→ EXERCISE DETAILS:
Below, find each line holding "match" and state how many there are, using the number alone.

(Stored items)
§ §
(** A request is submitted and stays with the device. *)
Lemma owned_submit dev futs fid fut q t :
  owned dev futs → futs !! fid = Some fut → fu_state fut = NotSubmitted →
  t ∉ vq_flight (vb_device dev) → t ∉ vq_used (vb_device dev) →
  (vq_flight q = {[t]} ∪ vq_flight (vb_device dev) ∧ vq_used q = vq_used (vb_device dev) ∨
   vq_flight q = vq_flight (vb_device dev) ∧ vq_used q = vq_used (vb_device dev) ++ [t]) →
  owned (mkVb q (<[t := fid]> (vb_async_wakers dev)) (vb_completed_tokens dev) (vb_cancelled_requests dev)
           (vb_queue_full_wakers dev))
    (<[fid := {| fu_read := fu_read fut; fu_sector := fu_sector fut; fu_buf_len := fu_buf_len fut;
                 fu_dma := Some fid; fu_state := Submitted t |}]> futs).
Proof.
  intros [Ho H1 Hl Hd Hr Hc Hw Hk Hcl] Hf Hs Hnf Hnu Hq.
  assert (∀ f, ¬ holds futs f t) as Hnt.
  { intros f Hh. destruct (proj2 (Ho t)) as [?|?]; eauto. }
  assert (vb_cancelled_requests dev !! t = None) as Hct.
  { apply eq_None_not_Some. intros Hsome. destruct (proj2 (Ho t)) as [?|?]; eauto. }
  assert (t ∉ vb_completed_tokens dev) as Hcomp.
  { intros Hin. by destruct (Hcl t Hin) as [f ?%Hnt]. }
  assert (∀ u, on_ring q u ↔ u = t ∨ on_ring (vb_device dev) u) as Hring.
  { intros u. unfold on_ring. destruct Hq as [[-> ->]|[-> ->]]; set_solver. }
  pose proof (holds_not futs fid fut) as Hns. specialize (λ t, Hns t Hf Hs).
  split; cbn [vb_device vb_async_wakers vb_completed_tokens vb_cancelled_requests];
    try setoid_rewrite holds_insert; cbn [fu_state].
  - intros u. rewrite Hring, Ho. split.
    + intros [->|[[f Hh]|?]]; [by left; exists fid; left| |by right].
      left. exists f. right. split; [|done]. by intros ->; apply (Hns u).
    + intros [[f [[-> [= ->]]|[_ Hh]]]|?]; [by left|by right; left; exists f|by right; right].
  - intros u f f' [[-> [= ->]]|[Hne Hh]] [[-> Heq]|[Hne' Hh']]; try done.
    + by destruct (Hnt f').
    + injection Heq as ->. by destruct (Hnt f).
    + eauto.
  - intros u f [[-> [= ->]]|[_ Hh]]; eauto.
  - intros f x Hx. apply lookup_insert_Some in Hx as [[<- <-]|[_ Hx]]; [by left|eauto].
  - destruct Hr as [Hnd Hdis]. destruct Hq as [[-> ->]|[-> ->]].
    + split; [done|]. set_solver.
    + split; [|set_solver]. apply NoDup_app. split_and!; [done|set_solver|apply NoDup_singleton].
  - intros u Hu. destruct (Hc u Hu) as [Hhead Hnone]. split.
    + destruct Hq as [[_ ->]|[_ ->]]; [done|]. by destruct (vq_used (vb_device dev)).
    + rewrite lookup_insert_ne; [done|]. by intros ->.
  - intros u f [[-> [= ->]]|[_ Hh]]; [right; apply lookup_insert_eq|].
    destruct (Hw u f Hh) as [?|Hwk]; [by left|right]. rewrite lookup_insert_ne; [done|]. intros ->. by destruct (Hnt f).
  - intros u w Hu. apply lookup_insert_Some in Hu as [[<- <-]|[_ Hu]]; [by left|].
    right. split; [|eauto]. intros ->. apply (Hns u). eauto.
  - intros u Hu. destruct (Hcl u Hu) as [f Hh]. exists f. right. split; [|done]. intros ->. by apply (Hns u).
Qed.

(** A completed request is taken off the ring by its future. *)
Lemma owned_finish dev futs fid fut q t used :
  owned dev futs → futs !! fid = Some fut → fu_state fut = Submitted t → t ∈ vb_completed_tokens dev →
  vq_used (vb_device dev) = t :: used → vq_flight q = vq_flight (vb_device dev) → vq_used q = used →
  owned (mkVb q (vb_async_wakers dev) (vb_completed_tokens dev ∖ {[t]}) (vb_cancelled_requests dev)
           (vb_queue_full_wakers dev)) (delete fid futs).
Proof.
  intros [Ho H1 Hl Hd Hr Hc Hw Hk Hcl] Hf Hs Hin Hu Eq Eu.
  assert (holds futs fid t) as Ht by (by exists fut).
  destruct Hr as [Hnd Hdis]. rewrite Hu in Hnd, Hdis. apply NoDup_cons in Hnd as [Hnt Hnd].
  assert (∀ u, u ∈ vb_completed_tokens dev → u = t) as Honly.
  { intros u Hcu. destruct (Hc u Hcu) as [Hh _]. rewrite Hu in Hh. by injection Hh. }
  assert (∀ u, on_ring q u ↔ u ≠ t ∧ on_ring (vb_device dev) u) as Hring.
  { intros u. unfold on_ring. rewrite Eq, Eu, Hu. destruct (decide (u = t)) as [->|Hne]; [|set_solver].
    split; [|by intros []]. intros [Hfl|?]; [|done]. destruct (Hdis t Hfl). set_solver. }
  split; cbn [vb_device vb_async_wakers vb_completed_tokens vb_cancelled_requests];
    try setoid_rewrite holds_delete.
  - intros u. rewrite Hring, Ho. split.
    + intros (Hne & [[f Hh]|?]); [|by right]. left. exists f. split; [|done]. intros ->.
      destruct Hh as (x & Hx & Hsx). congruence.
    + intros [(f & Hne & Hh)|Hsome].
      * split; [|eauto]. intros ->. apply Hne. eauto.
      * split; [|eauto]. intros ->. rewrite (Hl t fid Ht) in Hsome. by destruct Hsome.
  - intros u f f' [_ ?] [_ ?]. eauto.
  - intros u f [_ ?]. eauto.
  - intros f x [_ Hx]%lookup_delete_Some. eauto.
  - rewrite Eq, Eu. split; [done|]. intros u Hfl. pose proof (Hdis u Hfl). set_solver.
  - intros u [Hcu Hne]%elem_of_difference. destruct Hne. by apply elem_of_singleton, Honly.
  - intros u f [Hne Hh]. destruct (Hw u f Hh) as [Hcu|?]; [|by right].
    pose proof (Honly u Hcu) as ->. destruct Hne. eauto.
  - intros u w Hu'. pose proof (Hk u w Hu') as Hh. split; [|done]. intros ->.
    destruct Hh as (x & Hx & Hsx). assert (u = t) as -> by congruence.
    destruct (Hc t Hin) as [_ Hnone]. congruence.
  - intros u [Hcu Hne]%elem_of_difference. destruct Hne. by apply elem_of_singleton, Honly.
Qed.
§ §
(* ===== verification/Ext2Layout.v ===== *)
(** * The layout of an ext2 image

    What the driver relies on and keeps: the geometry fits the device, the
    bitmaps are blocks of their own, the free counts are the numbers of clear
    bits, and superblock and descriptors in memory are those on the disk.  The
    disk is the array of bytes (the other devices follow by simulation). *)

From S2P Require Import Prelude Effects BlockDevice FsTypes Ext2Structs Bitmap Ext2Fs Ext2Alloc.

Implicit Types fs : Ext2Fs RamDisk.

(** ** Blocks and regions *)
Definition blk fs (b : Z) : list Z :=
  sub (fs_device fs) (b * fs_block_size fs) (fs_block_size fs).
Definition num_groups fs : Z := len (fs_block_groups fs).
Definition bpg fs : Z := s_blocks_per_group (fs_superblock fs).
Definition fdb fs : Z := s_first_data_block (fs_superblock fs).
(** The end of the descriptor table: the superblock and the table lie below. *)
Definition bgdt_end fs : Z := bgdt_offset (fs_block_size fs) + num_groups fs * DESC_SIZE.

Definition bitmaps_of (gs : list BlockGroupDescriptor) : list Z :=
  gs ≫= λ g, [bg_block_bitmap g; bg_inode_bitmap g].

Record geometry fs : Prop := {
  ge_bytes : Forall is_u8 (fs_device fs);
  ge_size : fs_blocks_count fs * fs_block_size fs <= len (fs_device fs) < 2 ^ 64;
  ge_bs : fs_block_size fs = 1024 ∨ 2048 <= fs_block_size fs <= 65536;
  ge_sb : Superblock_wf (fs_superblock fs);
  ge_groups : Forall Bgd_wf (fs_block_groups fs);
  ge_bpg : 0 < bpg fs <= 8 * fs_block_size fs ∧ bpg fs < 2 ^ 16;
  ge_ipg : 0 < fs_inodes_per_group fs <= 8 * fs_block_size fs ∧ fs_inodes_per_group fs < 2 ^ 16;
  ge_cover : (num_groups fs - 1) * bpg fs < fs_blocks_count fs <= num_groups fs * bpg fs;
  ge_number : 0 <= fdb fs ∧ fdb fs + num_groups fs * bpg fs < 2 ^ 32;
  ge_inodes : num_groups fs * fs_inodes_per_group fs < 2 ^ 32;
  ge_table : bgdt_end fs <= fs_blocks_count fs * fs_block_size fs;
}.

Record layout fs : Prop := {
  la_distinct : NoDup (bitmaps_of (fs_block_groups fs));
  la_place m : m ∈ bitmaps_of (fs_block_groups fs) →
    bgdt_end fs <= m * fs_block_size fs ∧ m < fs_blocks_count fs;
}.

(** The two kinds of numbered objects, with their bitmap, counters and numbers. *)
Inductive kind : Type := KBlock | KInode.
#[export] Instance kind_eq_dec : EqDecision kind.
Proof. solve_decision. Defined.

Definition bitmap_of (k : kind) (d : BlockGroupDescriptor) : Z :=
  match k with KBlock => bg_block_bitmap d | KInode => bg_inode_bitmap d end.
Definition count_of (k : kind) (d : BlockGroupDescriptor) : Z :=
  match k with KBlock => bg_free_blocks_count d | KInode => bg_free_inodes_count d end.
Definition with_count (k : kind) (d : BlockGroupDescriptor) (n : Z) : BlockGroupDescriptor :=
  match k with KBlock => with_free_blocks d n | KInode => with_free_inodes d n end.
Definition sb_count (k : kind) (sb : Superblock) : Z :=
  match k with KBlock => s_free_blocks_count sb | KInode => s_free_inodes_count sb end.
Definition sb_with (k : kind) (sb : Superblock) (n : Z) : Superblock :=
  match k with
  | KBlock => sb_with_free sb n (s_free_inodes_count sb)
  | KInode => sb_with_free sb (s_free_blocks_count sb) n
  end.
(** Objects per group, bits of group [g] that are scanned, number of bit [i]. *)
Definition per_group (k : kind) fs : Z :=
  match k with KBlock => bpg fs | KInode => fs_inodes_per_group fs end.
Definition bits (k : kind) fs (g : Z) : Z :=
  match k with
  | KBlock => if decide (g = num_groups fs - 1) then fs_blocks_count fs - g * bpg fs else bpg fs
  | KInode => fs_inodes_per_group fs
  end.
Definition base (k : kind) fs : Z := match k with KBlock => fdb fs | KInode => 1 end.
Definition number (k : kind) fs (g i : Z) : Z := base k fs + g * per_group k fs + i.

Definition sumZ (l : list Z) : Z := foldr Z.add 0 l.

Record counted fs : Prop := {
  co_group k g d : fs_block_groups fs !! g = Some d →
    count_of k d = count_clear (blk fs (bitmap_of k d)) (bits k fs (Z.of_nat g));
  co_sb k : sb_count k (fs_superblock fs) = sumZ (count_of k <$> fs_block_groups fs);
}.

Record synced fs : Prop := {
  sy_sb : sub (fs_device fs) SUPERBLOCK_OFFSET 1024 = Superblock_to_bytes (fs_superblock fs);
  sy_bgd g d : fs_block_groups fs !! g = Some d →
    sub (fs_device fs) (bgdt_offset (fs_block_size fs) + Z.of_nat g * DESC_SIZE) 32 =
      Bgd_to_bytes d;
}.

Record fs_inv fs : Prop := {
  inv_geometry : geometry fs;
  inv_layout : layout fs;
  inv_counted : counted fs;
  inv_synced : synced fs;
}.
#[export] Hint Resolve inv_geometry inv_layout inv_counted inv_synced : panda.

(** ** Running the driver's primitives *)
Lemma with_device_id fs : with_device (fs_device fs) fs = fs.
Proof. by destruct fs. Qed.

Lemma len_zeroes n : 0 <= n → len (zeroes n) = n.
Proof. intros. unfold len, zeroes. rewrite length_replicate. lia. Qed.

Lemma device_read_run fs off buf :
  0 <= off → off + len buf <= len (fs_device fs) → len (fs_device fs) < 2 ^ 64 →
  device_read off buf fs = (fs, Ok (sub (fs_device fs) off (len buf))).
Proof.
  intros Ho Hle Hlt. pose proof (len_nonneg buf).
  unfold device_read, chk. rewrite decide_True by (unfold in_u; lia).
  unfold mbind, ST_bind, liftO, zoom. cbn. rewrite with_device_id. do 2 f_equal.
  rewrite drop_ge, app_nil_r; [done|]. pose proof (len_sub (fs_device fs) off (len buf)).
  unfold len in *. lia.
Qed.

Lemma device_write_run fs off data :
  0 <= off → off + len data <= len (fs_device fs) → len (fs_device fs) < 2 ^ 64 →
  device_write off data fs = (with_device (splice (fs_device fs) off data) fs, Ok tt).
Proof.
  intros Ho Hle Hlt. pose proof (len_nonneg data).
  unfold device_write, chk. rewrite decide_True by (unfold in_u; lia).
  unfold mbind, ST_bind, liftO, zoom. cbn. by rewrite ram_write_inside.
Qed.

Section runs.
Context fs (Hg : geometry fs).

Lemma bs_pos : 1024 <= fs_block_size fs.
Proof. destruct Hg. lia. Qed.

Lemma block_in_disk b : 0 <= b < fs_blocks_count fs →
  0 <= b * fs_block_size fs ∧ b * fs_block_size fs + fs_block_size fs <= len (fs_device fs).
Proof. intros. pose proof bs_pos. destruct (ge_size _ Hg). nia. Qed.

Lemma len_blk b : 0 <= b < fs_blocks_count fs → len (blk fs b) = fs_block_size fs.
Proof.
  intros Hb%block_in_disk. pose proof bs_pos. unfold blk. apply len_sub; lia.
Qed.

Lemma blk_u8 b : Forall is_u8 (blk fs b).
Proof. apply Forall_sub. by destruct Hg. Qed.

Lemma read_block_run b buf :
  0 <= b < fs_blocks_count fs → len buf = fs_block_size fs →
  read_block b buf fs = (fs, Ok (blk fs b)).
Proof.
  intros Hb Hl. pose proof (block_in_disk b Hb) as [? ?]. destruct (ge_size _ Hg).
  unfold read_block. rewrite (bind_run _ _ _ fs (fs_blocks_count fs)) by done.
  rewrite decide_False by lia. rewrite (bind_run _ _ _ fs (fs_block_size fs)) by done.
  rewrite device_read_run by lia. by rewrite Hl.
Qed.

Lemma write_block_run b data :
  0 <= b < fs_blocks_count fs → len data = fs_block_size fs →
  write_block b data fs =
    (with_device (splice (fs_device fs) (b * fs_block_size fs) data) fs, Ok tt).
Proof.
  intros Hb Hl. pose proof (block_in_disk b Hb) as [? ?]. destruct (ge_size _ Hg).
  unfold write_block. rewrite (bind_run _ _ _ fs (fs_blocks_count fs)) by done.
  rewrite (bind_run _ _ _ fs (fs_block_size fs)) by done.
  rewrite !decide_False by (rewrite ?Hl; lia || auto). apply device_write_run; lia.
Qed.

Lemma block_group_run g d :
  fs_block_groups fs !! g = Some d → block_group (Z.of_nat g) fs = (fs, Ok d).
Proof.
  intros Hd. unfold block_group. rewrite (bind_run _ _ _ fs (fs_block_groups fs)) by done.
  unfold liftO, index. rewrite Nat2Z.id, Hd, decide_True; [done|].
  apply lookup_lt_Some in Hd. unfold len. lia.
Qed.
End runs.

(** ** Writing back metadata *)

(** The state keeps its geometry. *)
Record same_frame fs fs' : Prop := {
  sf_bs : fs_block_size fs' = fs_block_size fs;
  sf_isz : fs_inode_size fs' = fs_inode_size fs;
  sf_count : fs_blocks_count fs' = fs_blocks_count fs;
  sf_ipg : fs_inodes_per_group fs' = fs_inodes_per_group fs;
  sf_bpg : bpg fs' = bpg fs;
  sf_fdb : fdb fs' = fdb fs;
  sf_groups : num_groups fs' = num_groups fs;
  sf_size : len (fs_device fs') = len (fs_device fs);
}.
§ §
→ ANSWER TO THE PROBLEM:
8